The summit had its usual full spectrum of humanity—hikers, auto road people, and cog people.   Some people hate the cog because of its puffs of soot, but I am too much of a railroad fan and admirer of 19th century technology to dislike it.  Some thin, high clouds were moving in, and the tourists were clutching their sweaters around them in the stiff breeze.  I always like the view of the northern Presies from the top.

Northern Presies

Northern Presies

I thought about having a bowl of summit chili, but in the end I stuck with my usual Irving convenience store sandwich (this was one of their better ones, with “Southwest mayo,” whatever that is).  After resting a bit and refilling a water bottle, I headed back down the upper Tuckerman trail.  From the vantage point of halfway down the cone, the headwall of Tuckerman has a remarkable dropoff.

Upper Tucks trail

Then it was down the Lions Head trail.  I don’t use that trail very much in summer (like most winter climbers of George, I have used the winter Lions Head route, which uses a slope that is less avalanche-prone than the summer route).  I’d forgotten what a pain in the butt sections of it are—eroded with annoying little scrambles.  But you do get some good views into the ravine.

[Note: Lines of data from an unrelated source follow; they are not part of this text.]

(* ===== verification/NbdArgs.v ===== *)
(** * Command line of the NBD daemon (userspace-nbd/src/nbd_ramdisk.c)

    Sizes, mode names and [parse_args].  Texts are lists of character codes
    without the terminator; [getopt_long] is given by the options it yields. *)

From S2P Require Import Prelude.
From S2P Require Import Eid.

(** ** Numbers *)

Definition is_digit (c : Z) : bool := (48 <=? c) && (c <=? 57).

(** Longest prefix of decimal digits: its value and the rest. *)
Fixpoint scan_digits (text : list Z) (acc : Z) : Z * list Z :=
  match text with
  | c :: text' => if is_digit c then scan_digits text' (10 * acc + (c - 48)) else (acc, text)
  | [] => (acc, [])
  end.

Fixpoint skip_space (text : list Z) : list Z :=
  match text with
  | c :: text' => if isspace c then skip_space text' else text
  | [] => []
  end.

(** strtoull(text, &end, 10): the value and the text at [end].  Out of range
    gives ULLONG_MAX; without digits the value is 0 and [end] is [text]. *)
Definition strtoull10 (text : list Z) : Z * list Z :=
  let t := skip_space text in
  let '(neg, t) := match t with
                   | 45 :: t' => (true, t')
                   | 43 :: t' => (false, t')
                   | _ => (false, t)
                   end in
  match t with
  | c :: _ =>
      if is_digit c then
        let '(v, rest) := scan_digits t 0 in
        (if v >? UINT64_MAX then UINT64_MAX else if neg then u64 (- v) else v, rest)
      else (0, text)
  | [] => (0, text)
  end.

Definition parse_size (text : list Z) : Z :=
  let '(value, rest) := strtoull10 text in
  let mul :=
    match rest with
    | [] => Some 1
    | _ =>
        if bool_decide (rest = [75]) || bool_decide (rest = [107]) then Some 1024
        else if bool_decide (rest = [77]) || bool_decide (rest = [109]) then Some (1024 * 1024)
        else if bool_decide (rest = [71]) || bool_decide (rest = [103])
        then Some (1024 * 1024 * 1024)
        else None
    end in
  match mul with
  | None => 0
  | Some mul => if value >? UINT64_MAX / mul then 0 else u64 (value * mul)
  end.

(** ** Mode names *)

Definition parse_trans_mode (s : string) : Z :=
  if bool_decide (s = "rm"%string) then 0
  else if bool_decide (s = "rc"%string) then 1
  else if bool_decide (s = "um"%string) then 2
  else - 1.

Definition parse_tp_type (s : string) : Z :=
  if bool_decide (s = "rtp"%string) then 0
  else if bool_decide (s = "ctp"%string) then 1
  else if bool_decide (s = "utp"%string) then 2
  else - 1.

(** ** Options *)

(** The options of [struct daemon_ctx] that [parse_args] sets. *)
Record daemon_opts : Type := mk_opts {
  do_device : option (list Z);
  do_control_sock : list Z;
  do_size : Z;
  do_block_size : Z;
  do_enable_urma : bool;
  do_use_mock_urma : bool;
  do_urma_eid : option (list Z);
  do_eid_index : Z;
  do_urma_trans_mode : Z;
  do_urma_tp_type : Z;
  do_urma_token : Z;
  do_queue_depth : Z
}.

(** What [getopt_long] returns: the option and its argument; the value of
    [strtoul] on the argument where the source calls it. *)
Inductive opt_event : Type :=
| OptDevice (arg : list Z)
| OptSize (arg : list Z)
| OptBlockSize (v : Z)
| OptControlSock (arg : list Z)
| OptEnableUrma
| OptRealUrma
| OptUrmaEid (arg : list Z)
| OptEidIndex (v : Z)
| OptTransMode (arg : string)
| OptTpType (arg : string)
| OptUrmaToken (v : Z)
| OptQueueDepth (v : Z)
| OptHelp
| OptUnknown.

Definition default_control_sock : list Z :=
  map (fun a => Z.of_nat (Ascii.nat_of_ascii a))
      (String.list_ascii_of_string "/run/nbd-ramdisk/control.sock"%string).

(** The zeroed context with the defaults of [parse_args]. *)
Definition default_opts : daemon_opts :=
  mk_opts None default_control_sock 0 4096 false false None UINT32_MAX 0 1 0xACFE 32.

Definition apply_opt (o : opt_event) (c : daemon_opts) : option daemon_opts :=
  let '(mk_opts dev cs sz bs en mock eid idx tm tp tok qd) := c in
  match o with
  | OptDevice a => Some (mk_opts (Some a) cs sz bs en mock eid idx tm tp tok qd)
  | OptSize a => Some (mk_opts dev cs (parse_size a) bs en mock eid idx tm tp tok qd)
  | OptBlockSize v => Some (mk_opts dev cs sz (u32 v) en mock eid idx tm tp tok qd)
  | OptControlSock a => Some (mk_opts dev a sz bs en mock eid idx tm tp tok qd)
  | OptEnableUrma => Some (mk_opts dev cs sz bs true mock eid idx tm tp tok qd)
  | OptRealUrma => Some (mk_opts dev cs sz bs en false eid idx tm tp tok qd)
  | OptUrmaEid a => Some (mk_opts dev cs sz bs en mock (Some a) idx tm tp tok qd)
  | OptEidIndex v => Some (mk_opts dev cs sz bs en mock eid (u32 v) tm tp tok qd)
  | OptTransMode a =>
      let mode := parse_trans_mode a in
      if mode <? 0 then None
      else Some (mk_opts dev cs sz bs en mock eid idx (u32 mode) tp tok qd)
  | OptTpType a =>
      let type := parse_tp_type a in
      if type <? 0 then None
      else Some (mk_opts dev cs sz bs en mock eid idx tm (u32 type) tok qd)
  | OptUrmaToken v => Some (mk_opts dev cs sz bs en mock eid idx tm tp (u32 v) qd)
  | OptQueueDepth v => Some (mk_opts dev cs sz bs en mock eid idx tm tp tok (u32 v))
  | OptHelp | OptUnknown => None
  end.

Fixpoint parse_loop (os : list opt_event) (c : daemon_opts) : option daemon_opts :=
  match os with
  | [] => Some c
  | o :: os' => c ← apply_opt o c; parse_loop os' c
  end.

(** The result, and the context when it is 0. *)
Definition parse_args (os : list opt_event) : Z * option daemon_opts :=
  match parse_loop os default_opts with
  | None => (- EINVAL, None)
  | Some c =>
      match do_device c with
      | None => (- EINVAL, None)
      | Some _ => if do_size c =? 0 then (- EINVAL, None) else (0, Some c)
      end
  end.

(** ** Theorems *)

(** Value of a string of decimal digits. *)
Fixpoint dec_val (ds : list Z) (acc : Z) : Z :=
  match ds with [] => acc | d :: ds' => dec_val ds' (10 * acc + (d - 48)) end.

Lemma scan_digits_app ds rest acc :
  forallb is_digit ds = true -> (forall c r, rest = c :: r -> is_digit c = false) ->
  scan_digits (ds ++ rest) acc = (dec_val ds acc, rest).
Proof.
  revert acc. induction ds as [|d ds IH]; intros acc Hd Hr; cbn.
  - destruct rest as [|c r]; [reflexivity|]. cbn. rewrite (Hr c r eq_refl). reflexivity.
  - cbn in Hd. apply andb_true_iff in Hd as [-> Hd]. auto.
Qed.

Lemma strtoull10_digits ds rest :
  ds <> [] -> forallb is_digit ds = true -> (forall c r, rest = c :: r -> is_digit c = false) ->
  strtoull10 (ds ++ rest)
  = (if dec_val ds 0 >? UINT64_MAX then UINT64_MAX else dec_val ds 0, rest).
Proof.
  intros Hn Hd Hr. destruct ds as [|d ds]; [contradiction|].
  pose proof Hd as Hd'. cbn in Hd'. apply andb_true_iff in Hd' as [Hd0 _].
  assert (Hs : isspace d = false) by (unfold isspace, is_digit in *; lia).
  assert (Hr0 : 48 <= d <= 57) by (unfold is_digit in Hd0; lia).
  unfold strtoull10. cbn [app skip_space]. rewrite Hs.
  pose proof (scan_digits_app (d :: ds) rest 0 Hd Hr) as Hsc. cbn [app] in Hsc.
  assert (Hsign : forall A (a b c : A), match d with 45 => a | 43 => b | _ => c end = c).
  { intros A a b c. assert (d = 48 \/ d = 49 \/ d = 50 \/ d = 51 \/ d = 52 \/ d = 53 \/ d = 54
      \/ d = 55 \/ d = 56 \/ d = 57) as Hcase by lia.
    repeat destruct Hcase as [->|Hcase]; try reflexivity. subst. reflexivity. }
  rewrite Hsign. rewrite Hd0, Hsc. destruct (_ >? _); reflexivity.
Qed.

(** The multiplier of a suffix. *)
Definition suffix_mul (suf : list Z) : option Z :=
  if bool_decide (suf = []) then Some 1
  else if bool_decide (suf ∈ [[75]; [107]]) then Some (2 ^ 10)
  else if bool_decide (suf ∈ [[77]; [109]]) then Some (2 ^ 20)
  else if bool_decide (suf ∈ [[71]; [103]]) then Some (2 ^ 30)
  else None.

(** sizes on the command line.  A decimal number with an optional K, M or G
    suffix of either case is that number times the power of 1024, or 0 (which
    [parse_args] refuses) when the product does not fit in 64 bits; any other
    suffix gives 0.  A number that itself exceeds 64 bits is taken as
    2^64 - 1 when it has no suffix. *)
Theorem parse_size_exact ds suf :
  ds <> [] -> forallb is_digit ds = true -> (forall c r, suf = c :: r -> is_digit c = false) ->
  parse_size (ds ++ suf)
  = match suffix_mul suf with
    | None => 0
    | Some m => if dec_val ds 0 >? UINT64_MAX then (if m =? 1 then UINT64_MAX else 0)
                else if dec_val ds 0 * m <=? UINT64_MAX then dec_val ds 0 * m else 0
    end.
Proof.
  intros Hn Hd Hs. unfold parse_size. rewrite (strtoull10_digits ds suf Hn Hd Hs).
  assert (H0 : forall l acc, forallb is_digit l = true -> 0 <= acc -> 0 <= dec_val l acc).
  { induction l as [|d l IH]; intros acc Hl Ha; [exact Ha|]. cbn in *.
    apply andb_true_iff in Hl as [Hd0 Hl]. apply IH; auto. unfold is_digit in Hd0. lia. }
  specialize (H0 ds 0 Hd ltac:(lia)). set (v := dec_val ds 0) in *.
  assert (Hmul : forall m, 0 < m < 2 ^ 40 ->
    (if (if v >? UINT64_MAX then UINT64_MAX else v) >? UINT64_MAX / m then 0
     else u64 ((if v >? UINT64_MAX then UINT64_MAX else v) * m))
    = if v >? UINT64_MAX then (if m =? 1 then UINT64_MAX else 0)
      else if v * m <=? UINT64_MAX then v * m else 0).
  { intros m Hm. pose proof (Z.div_mod UINT64_MAX m) as Hdm.
    pose proof (Z.mod_pos_bound UINT64_MAX m) as Hmb.
    destruct (v >? UINT64_MAX) eqn:Ev.
    - destruct (Z.eqb_spec m 1) as [->|Hm1]; [reflexivity|].
      destruct (UINT64_MAX >? UINT64_MAX / m) eqn:E2; [reflexivity|].
      exfalso. assert (UINT64_MAX / m <= UINT64_MAX / 2)
        by (apply Z.div_le_compat_l; unfold UINT64_MAX; lia).
      assert (UINT64_MAX / 2 < UINT64_MAX) by (vm_compute; reflexivity). lia.
    - destruct (v >? UINT64_MAX / m) eqn:E2; destruct (Z.leb_spec (v * m) UINT64_MAX) as [H3|H3].
      + exfalso. assert (v <= UINT64_MAX / m); [|lia]. apply Z.div_le_lower_bound; lia.
      + reflexivity.
      + apply u64_small. split; [nia|unfold UINT64_MAX in H3; lia].
      + exfalso. assert (v <= UINT64_MAX / m) as H4 by lia.
        assert (m * v <= m * (UINT64_MAX / m)) by (apply Z.mul_le_mono_nonneg_l; lia). lia. }
  unfold suffix_mul. destruct suf as [|c r].
  { rewrite bool_decide_true by auto. apply Hmul. lia. }
  rewrite (bool_decide_false (c :: r = [])) by discriminate.
  assert (Hin : forall a b, bool_decide (c :: r ∈ [[a]; [b]])
                = bool_decide (c :: r = [a]) || bool_decide (c :: r = [b])).
  { intros a b. rewrite <- bool_decide_or. apply bool_decide_ext.
    rewrite !elem_of_cons, elem_of_nil. tauto. }
  rewrite !Hin.
  destruct (bool_decide (c :: r = [75]) || _); [apply (Hmul 1024); lia|].
  destruct (bool_decide (c :: r = [77]) || _); [apply (Hmul (1024 * 1024)); lia|].
  destruct (bool_decide (c :: r = [71]) || _); [apply (Hmul (1024 * 1024 * 1024)); lia|].
  reflexivity.
Qed.

Lemma parse_size_exact_witness : parse_size ([49; 50; 56] ++ [77]) = 128 * 2 ^ 20.
Proof.
  rewrite (parse_size_exact [49; 50; 56] [77]); [reflexivity|discriminate|reflexivity|].
  intros c r [= <- <-]. reflexivity.
Defined.

Lemma parse_loop_no_mock os : forall c c',
  do_use_mock_urma c = false -> parse_loop os c = Some c' -> do_use_mock_urma c' = false.
Proof.
  induction os as [|o os IH]; intros c c' Hc E; cbn in E; [congruence|].
  destruct (apply_opt o c) as [c1|] eqn:E1; [|discriminate]. apply (IH c1); auto.
  destruct c. cbn in Hc. subst. destruct o; cbn in E1; repeat case_if_in E1;
    try discriminate; injection E1 as <-; reflexivity.
Qed.

(** No command line selects the mock provider, although the usage text and
    the README describe it as the default that --real-urma replaces; and the
    defaults for the transport mode and TP type are rm and ctp where the usage
    text says rc and rtp. *)
Theorem daemon_never_mock os c :
  parse_args os = (0, Some c) ->
  do_use_mock_urma c = false /\
  do_urma_trans_mode default_opts = parse_trans_mode "rm" /\
  do_urma_tp_type default_opts = parse_tp_type "ctp".
Proof.
  unfold parse_args. destruct (parse_loop os default_opts) as [c1|] eqn:E; [|discriminate].
  destruct (do_device c1); [|discriminate]. destruct (do_size c1 =? 0); [discriminate|].
  intros [= <-]. split; [|split; reflexivity].
  apply (parse_loop_no_mock os default_opts); auto.
Qed.

Lemma daemon_never_mock_witness :
  exists c, parse_args [OptDevice [47; 100]; OptSize [49; 77]] = (0, Some c) /\
    do_use_mock_urma c = false.
Proof.
  eexists. split; [reflexivity|].
  apply (daemon_never_mock [OptDevice [47; 100]; OptSize [49; 77]]). reflexivity.
Defined.

(** ** What an accepted command line gives *)

Record opts_ok (c : daemon_opts) : Prop := mk_opts_ok {
  ok_size : is_u64 (do_size c);
  ok_block_size : is_u32 (do_block_size c);
  ok_mock : do_use_mock_urma c = false;
  ok_eid_index : is_u32 (do_eid_index c);
  ok_trans_mode : 0 <= do_urma_trans_mode c <= 2;
  ok_tp_type : 0 <= do_urma_tp_type c <= 2;
  ok_token : is_u32 (do_urma_token c);
  ok_queue_depth : is_u32 (do_queue_depth c)
}.

Lemma parse_size_u64 text : is_u64 (parse_size text).
Proof.
  unfold parse_size. destruct (strtoull10 text) as [v rest]. destruct (match rest with [] => _ | _ => _ end);
    [case_if; [int_lia|apply u64_bound]|int_lia].
Qed.

Lemma parse_trans_mode_range s : parse_trans_mode s <= 2.
Proof. unfold parse_trans_mode. repeat case_if; lia. Qed.

Lemma parse_tp_type_range s : parse_tp_type s <= 2.
Proof. unfold parse_tp_type. repeat case_if; lia. Qed.

Lemma default_opts_ok : opts_ok default_opts.
Proof. split; cbn; try int_lia; auto. Qed.

Lemma apply_opt_ok o c c' : opts_ok c -> apply_opt o c = Some c' -> opts_ok c'.
Proof.
  intros [H1 H2 H3 H4 H5 H6 H7 H8] E. destruct c as [dev cs sz bs en mock eid idx tm tp tok qd].
  cbn in *. pose proof u32_bound as B.
  destruct o; cbn in E; repeat case_if_in E; try discriminate; injection E as <-;
    split; cbn; auto; try apply parse_size_u64; try apply B.
  - pose proof (parse_trans_mode_range arg). rewrite u32_small by int_lia. lia.
  - pose proof (parse_tp_type_range arg). rewrite u32_small by int_lia. lia.
Qed.

Lemma parse_loop_ok os : forall c c', opts_ok c -> parse_loop os c = Some c' -> opts_ok c'.
Proof.
  induction os as [|o os IH]; intros c c' Hc E; cbn in E; [congruence|].
  destruct (apply_opt o c) as [c1|] eqn:E1; [|discriminate].
  apply (IH c1); [apply (apply_opt_ok o c); auto|auto].
Qed.

Lemma parse_args_ok os c :
  parse_args os = (0, Some c) -> opts_ok c /\ do_device c <> None /\ do_size c <> 0.
Proof.
  unfold parse_args. destruct (parse_loop os default_opts) as [c1|] eqn:E; [|discriminate].
  destruct (do_device c1) eqn:Ed; [|discriminate]. destruct (Z.eqb_spec (do_size c1) 0); [discriminate|].
  intros [= <-]. split; [apply (parse_loop_ok os default_opts); auto using default_opts_ok|].
  rewrite Ed. split; [discriminate|auto].
Qed.

Lemma parse_args_result os : (parse_args os = (- EINVAL, None)) \/ exists c, parse_args os = (0, Some c).
Proof.
  unfold parse_args. destruct (parse_loop os default_opts) as [c|]; [|auto].
  destruct (do_device c); [|auto]. case_if; eauto.
Qed.

(** C35.  The options of an accepted command line are well typed.  Whatever
    options [getopt_long] yields, with whatever numbers [strtoul] makes of their
    arguments, the result is -EINVAL or a context in which every field has its
    width, the mode and type codes are among the three known ones, a device and a
    non-zero size are given, and the mock provider is not selected. *)
Theorem parse_args_typed os :
  match parse_args os with
  | (rc, Some c) => rc = 0 /\ opts_ok c /\ do_device c <> None /\ 0 < do_size c
  | (rc, None) => rc = - EINVAL
  end.
Proof.
  destruct (parse_args_result os) as [E|[c E]]; rewrite E; [auto|].
  destruct (parse_args_ok os c E) as (Hok & Hd & Hs). pose proof (ok_size _ Hok).
  split_and!; auto; int_lia.
Qed.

Tucks from Lions Head trail

As usual, the wind was stiffest right around the Lions Head itself—much stronger than on the summit, though obviously some unstable weather was starting to come in.  I made my way down the trail section that switchbacks down toward Hermit Lake, passing a sweaty woman who was descending with a full pack.  I tried to give her words of encouragement, but I could tell she was in that state of mind of  “This is just one aggravation after another!”  Actually, I was pretty sweaty myself, and starting to get tired.

Finally down the Tuckerman fire road.  Something dawned on me that is probably pretty obvious:  that this was a great hike with spectacular views but not a hike to take if you just want to enjoy being in the woods.  The fire road is such a wide swath of rubble that you hardly notice the trees around you, and everything above the fire road is at or above treeline.

The sky was looking very strange when I got down to Pinkham, but there were only a few light showers as I drove home.  The hike took me seven and a half hours from start to finish.